• _Saved data entries_:
■ ■ ■
(** An envelope some run of [seal] returned. *)
Definition sealed (c : ClientConfig.t) (k : KeyMaterial.t) (p : list byte)
    (ctx : AuthenticationContext.t) (e : SecureEnvelope.t) : Prop :=
  exists w w', Envelope.seal c k p ctx w = (Ok e, w').

(** What a payload says: for CBC the encryption of the plaintext, for AEAD a frame
    with the nonce, the ciphertext and the tag. *)
Definition payload_seals (c : ClientConfig.t) (ctx : AuthenticationContext.t)
    (key p payload : list byte) : Prop :=
  match ClientConfig.envelope_mode c with
  | EnvelopeMode.LegacyCbc => payload = cbc_encrypt key (ClientConfig.iv c) p
  | EnvelopeMode.Aead alg => exists nonce ct tag aad,
      len nonce = 12 /\ payload = Aead.frame_of alg nonce ct tag /\
      AuthenticationMode.aead_aad (ClientConfig.authentication_mode c) ctx
        (Aead.header_of alg nonce) = Ok aad /\
      Aead.aead_encrypt alg key nonce aad p = Ok (ct, tag)
  end.
Definition payload_opens (c : ClientConfig.t) (ctx : AuthenticationContext.t)
    (key payload p : list byte) : Prop :=
  match ClientConfig.envelope_mode c with
  | EnvelopeMode.LegacyCbc => cbc_decrypt key (ClientConfig.iv c) payload = Some p
  | EnvelopeMode.Aead alg => exists nonce ct tag aad,
      len nonce = 12 /\ len tag = 16 /\ payload = Aead.frame_of alg nonce ct tag /\
      AuthenticationMode.aead_aad (ClientConfig.authentication_mode c) ctx
        (Aead.header_of alg nonce) = Ok aad /\
      Aead.aead_decrypt alg key nonce aad ct tag = Ok p
  end.

(** The parts of a sealed envelope: session key, payload, wrapped key, signature and
    signed transcript. *)
Record sealed_parts (c : ClientConfig.t) (k : KeyMaterial.t) (p : list byte)
    (ctx : AuthenticationContext.t) (e : SecureEnvelope.t)
    (key payload wk sig t : list byte) : Prop := {
  sp_envelope : e = SecureEnvelope.Build (base64_encode payload) (base64_encode wk)
                      (base64_encode sig);
  sp_key : len key = 16;
  sp_payload : payload_seals c ctx key p payload;
  sp_wrapped : exists w w', sm2_encrypt (KeyMaterial.remote_encryption k) key w = (Some wk, w');
  sp_input : AuthenticationMode.authentication_input (ClientConfig.authentication_mode c) ctx p
    = Ok t;
  sp_signature : exists w w',
    sm2_sign_with_id (KeyMaterial.local_signing k) (ClientConfig.local_signer_id c) t w
    = (Some sig, w');
}.

(** The parts of an envelope that opens. *)
Record opened_parts (c : ClientConfig.t) (k : KeyMaterial.t) (ctx : AuthenticationContext.t)
    (e : SecureEnvelope.t) (p key payload wk sig t : list byte) : Prop := {
  op_cipher : base64_decode (SecureEnvelope.cipher e) = Some payload;
  op_wrapped : base64_decode (SecureEnvelope.wrapped_session_key e) = Some wk;
  op_signature : base64_decode (SecureEnvelope.signature e) = Some sig;
  op_key : sm2_decrypt (KeyMaterial.local_decryption k) wk = Some key /\ len key = 16;
  op_payload : payload_opens c ctx key payload p;
  op_limit : len p <= ClientConfig.max_plaintext_bytes c;
  op_input : AuthenticationMode.authentication_input (ClientConfig.authentication_mode c) ctx p
    = Ok t;
  op_verified : sm2_verify_with_id (KeyMaterial.remote_verification k)
    (ClientConfig.expected_remote_signer_id c) t sig = true;
}.

Lemma open_Ok_parts `{!SystemLaws Sys} `{!Base64Laws B64} `{!CryptoLaws Cr} c k e ctx p :
  Envelope.open c k e ctx = Ok p ->
  exists key payload wk sig t, opened_parts c k ctx e p key payload wk sig t.
Proof.
  intros H. rewrite open_mode in H. pose proof (pm_authentic _ _ _ _ _ H) as [Hl _].
  rewrite <- open_mode in H. revert H.
  unfold Envelope.open. destruct (ClientConfig.envelope_mode c) as [|alg] eqn:Em.
  - destruct (Cbc.open c k e ctx 0) as [r n] eqn:E. cbn. intros ->.
    apply Cbc.cbc_open_Ok in E as (_ & x & y & z & (wk & Hd & Hk) & Hc).
    apply Cbc.cbc_conclude_Ok in Hc as (? & _ & t & ? & ?).
    exists z, x, wk, y, t. destruct Hd as (_ & _ & _ & ? & _ & ? & ?). constructor; try done.
    unfold payload_opens. by rewrite Em.
  - intros (n & ct & tag & wk & sig & [] & Hc)%Aead.aead_open_Ok.
    apply Aead.aead_conclude_Ok in Hc as (key & aad & t & ? & ? & ? & ? & ? & ?).
    exists key, (Aead.frame_of alg n ct tag), wk, sig, t. constructor; try done.
    unfold payload_opens. rewrite Em. by exists n, ct, tag, aad.
Qed.

Lemma sealed_Ok_parts `{!SystemLaws Sys} c k p ctx e :
  sealed c k p ctx e ->
  exists key payload wk sig t, sealed_parts c k p ctx e key payload wk sig t.
Proof.
  intros (w & w' & H). revert H. rewrite seal_eq. case_match; [done|].
  destruct (ClientConfig.envelope_mode c) as [|alg] eqn:Em; cbn.
  - intros (t & key & w1 & wk & w2 & sig & Ht & Hk & Hw & Hs & ->)%Cbc.cbc_seal_Ok.
    apply generate_session_key_Ok in Hk as [_ Hk].
    exists key, (cbc_encrypt key (ClientConfig.iv c) p), wk, sig, t.
    constructor; eauto. unfold payload_seals. by rewrite Em.
  - intros (t & key & nonce & aad & ct & tag & wk & sig & w1 & w2 & w3 & [])%Aead.aead_seal_Ok.
    apply generate_session_key_Ok in sl_key as [_ Hk].
    exists key, (Aead.frame_of alg nonce ct tag), wk, sig, t. constructor; eauto.
    unfold payload_seals. rewrite Em. exists nonce, ct, tag, aad.
    apply getrandom_fill_len in sl_nonce. unfold len. split; [lia|done].
Qed.

(** The call counts verifications but returns what [open] returns. *)
Lemma open_call_eq c k e ctx n w :
  exists n', open_call c k e ctx (n, w) = (Ok (Envelope.open c k e ctx), (n', w)).
Proof.
  unfold open_call, Envelope.open. destruct (ClientConfig.envelope_mode c); [|eauto].
  destruct (Cbc.cbc_open_tally c k e ctx n) as [-> _]. eauto.
Qed.

Lemma runs_open c k e ctx s :
  runs (open_call c k e ctx) s (fun r _ => r = Envelope.open c k e ctx).
Proof.
  intros I. destruct s as [n w]. destruct (open_call_eq c k e ctx n w) as [n' H].
  by exists (Envelope.open c k e ctx), (n', w).
Qed.

Lemma runs_expecting {A} msg (m : Test (Result A)) s (a : A) :
  runs m s (fun r _ => r = Ok a) -> runs (expecting msg m) s (fun x _ => x = a).
Proof.
  intros H. eapply runs_bind; [exact H|]. intros r s' ->. by eapply runs_lift.
Qed.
■ ■ ■
• _Assignment_: Copy out every entry, keeping each line exactly as it is.

• _Exercise solution_:
(** An envelope some run of [seal] returned. *)
Definition sealed (c : ClientConfig.t) (k : KeyMaterial.t) (p : list byte)
    (ctx : AuthenticationContext.t) (e : SecureEnvelope.t) : Prop :=
  exists w w', Envelope.seal c k p ctx w = (Ok e, w').

(** What a payload says: for CBC the encryption of the plaintext, for AEAD a frame
    with the nonce, the ciphertext and the tag. *)
Definition payload_seals (c : ClientConfig.t) (ctx : AuthenticationContext.t)
    (key p payload : list byte) : Prop :=
  match ClientConfig.envelope_mode c with
  | EnvelopeMode.LegacyCbc => payload = cbc_encrypt key (ClientConfig.iv c) p
  | EnvelopeMode.Aead alg => exists nonce ct tag aad,
      len nonce = 12 /\ payload = Aead.frame_of alg nonce ct tag /\
      AuthenticationMode.aead_aad (ClientConfig.authentication_mode c) ctx
        (Aead.header_of alg nonce) = Ok aad /\
      Aead.aead_encrypt alg key nonce aad p = Ok (ct, tag)
  end.
Definition payload_opens (c : ClientConfig.t) (ctx : AuthenticationContext.t)
    (key payload p : list byte) : Prop :=
  match ClientConfig.envelope_mode c with
  | EnvelopeMode.LegacyCbc => cbc_decrypt key (ClientConfig.iv c) payload = Some p
  | EnvelopeMode.Aead alg => exists nonce ct tag aad,
      len nonce = 12 /\ len tag = 16 /\ payload = Aead.frame_of alg nonce ct tag /\
      AuthenticationMode.aead_aad (ClientConfig.authentication_mode c) ctx
        (Aead.header_of alg nonce) = Ok aad /\
      Aead.aead_decrypt alg key nonce aad ct tag = Ok p
  end.

(** The parts of a sealed envelope: session key, payload, wrapped key, signature and
    signed transcript. *)
Record sealed_parts (c : ClientConfig.t) (k : KeyMaterial.t) (p : list byte)
    (ctx : AuthenticationContext.t) (e : SecureEnvelope.t)
    (key payload wk sig t : list byte) : Prop := {
  sp_envelope : e = SecureEnvelope.Build (base64_encode payload) (base64_encode wk)
                      (base64_encode sig);
  sp_key : len key = 16;
  sp_payload : payload_seals c ctx key p payload;
  sp_wrapped : exists w w', sm2_encrypt (KeyMaterial.remote_encryption k) key w = (Some wk, w');
  sp_input : AuthenticationMode.authentication_input (ClientConfig.authentication_mode c) ctx p
    = Ok t;
  sp_signature : exists w w',
    sm2_sign_with_id (KeyMaterial.local_signing k) (ClientConfig.local_signer_id c) t w
    = (Some sig, w');
}.

(** The parts of an envelope that opens. *)
Record opened_parts (c : ClientConfig.t) (k : KeyMaterial.t) (ctx : AuthenticationContext.t)
    (e : SecureEnvelope.t) (p key payload wk sig t : list byte) : Prop := {
  op_cipher : base64_decode (SecureEnvelope.cipher e) = Some payload;
  op_wrapped : base64_decode (SecureEnvelope.wrapped_session_key e) = Some wk;
  op_signature : base64_decode (SecureEnvelope.signature e) = Some sig;
  op_key : sm2_decrypt (KeyMaterial.local_decryption k) wk = Some key /\ len key = 16;
  op_payload : payload_opens c ctx key payload p;
  op_limit : len p <= ClientConfig.max_plaintext_bytes c;
  op_input : AuthenticationMode.authentication_input (ClientConfig.authentication_mode c) ctx p
    = Ok t;
  op_verified : sm2_verify_with_id (KeyMaterial.remote_verification k)
    (ClientConfig.expected_remote_signer_id c) t sig = true;
}.

Lemma open_Ok_parts `{!SystemLaws Sys} `{!Base64Laws B64} `{!CryptoLaws Cr} c k e ctx p :
  Envelope.open c k e ctx = Ok p ->
  exists key payload wk sig t, opened_parts c k ctx e p key payload wk sig t.
Proof.
  intros H. rewrite open_mode in H. pose proof (pm_authentic _ _ _ _ _ H) as [Hl _].
  rewrite <- open_mode in H. revert H.
  unfold Envelope.open. destruct (ClientConfig.envelope_mode c) as [|alg] eqn:Em.
  - destruct (Cbc.open c k e ctx 0) as [r n] eqn:E. cbn. intros ->.
    apply Cbc.cbc_open_Ok in E as (_ & x & y & z & (wk & Hd & Hk) & Hc).
    apply Cbc.cbc_conclude_Ok in Hc as (? & _ & t & ? & ?).
    exists z, x, wk, y, t. destruct Hd as (_ & _ & _ & ? & _ & ? & ?). constructor; try done.
    unfold payload_opens. by rewrite Em.
  - intros (n & ct & tag & wk & sig & [] & Hc)%Aead.aead_open_Ok.
    apply Aead.aead_conclude_Ok in Hc as (key & aad & t & ? & ? & ? & ? & ? & ?).
    exists key, (Aead.frame_of alg n ct tag), wk, sig, t. constructor; try done.
    unfold payload_opens. rewrite Em. by exists n, ct, tag, aad.
Qed.

Lemma sealed_Ok_parts `{!SystemLaws Sys} c k p ctx e :
  sealed c k p ctx e ->
  exists key payload wk sig t, sealed_parts c k p ctx e key payload wk sig t.
Proof.
  intros (w & w' & H). revert H. rewrite seal_eq. case_match; [done|].
  destruct (ClientConfig.envelope_mode c) as [|alg] eqn:Em; cbn.
  - intros (t & key & w1 & wk & w2 & sig & Ht & Hk & Hw & Hs & ->)%Cbc.cbc_seal_Ok.
    apply generate_session_key_Ok in Hk as [_ Hk].
    exists key, (cbc_encrypt key (ClientConfig.iv c) p), wk, sig, t.
    constructor; eauto. unfold payload_seals. by rewrite Em.
  - intros (t & key & nonce & aad & ct & tag & wk & sig & w1 & w2 & w3 & [])%Aead.aead_seal_Ok.
    apply generate_session_key_Ok in sl_key as [_ Hk].
    exists key, (Aead.frame_of alg nonce ct tag), wk, sig, t. constructor; eauto.
    unfold payload_seals. rewrite Em. exists nonce, ct, tag, aad.
    apply getrandom_fill_len in sl_nonce. unfold len. split; [lia|done].
Qed.

(** The call counts verifications but returns what [open] returns. *)
Lemma open_call_eq c k e ctx n w :
  exists n', open_call c k e ctx (n, w) = (Ok (Envelope.open c k e ctx), (n', w)).
Proof.
  unfold open_call, Envelope.open. destruct (ClientConfig.envelope_mode c); [|eauto].
  destruct (Cbc.cbc_open_tally c k e ctx n) as [-> _]. eauto.
Qed.

Lemma runs_open c k e ctx s :
  runs (open_call c k e ctx) s (fun r _ => r = Envelope.open c k e ctx).
Proof.
  intros I. destruct s as [n w]. destruct (open_call_eq c k e ctx n w) as [n' H].
  by exists (Envelope.open c k e ctx), (n', w).
Qed.

Lemma runs_expecting {A} msg (m : Test (Result A)) s (a : A) :
  runs m s (fun r _ => r = Ok a) -> runs (expecting msg m) s (fun x _ => x = a).
Proof.
  intros H. eapply runs_bind; [exact H|]. intros r s' ->. by eapply runs_lift.
Qed.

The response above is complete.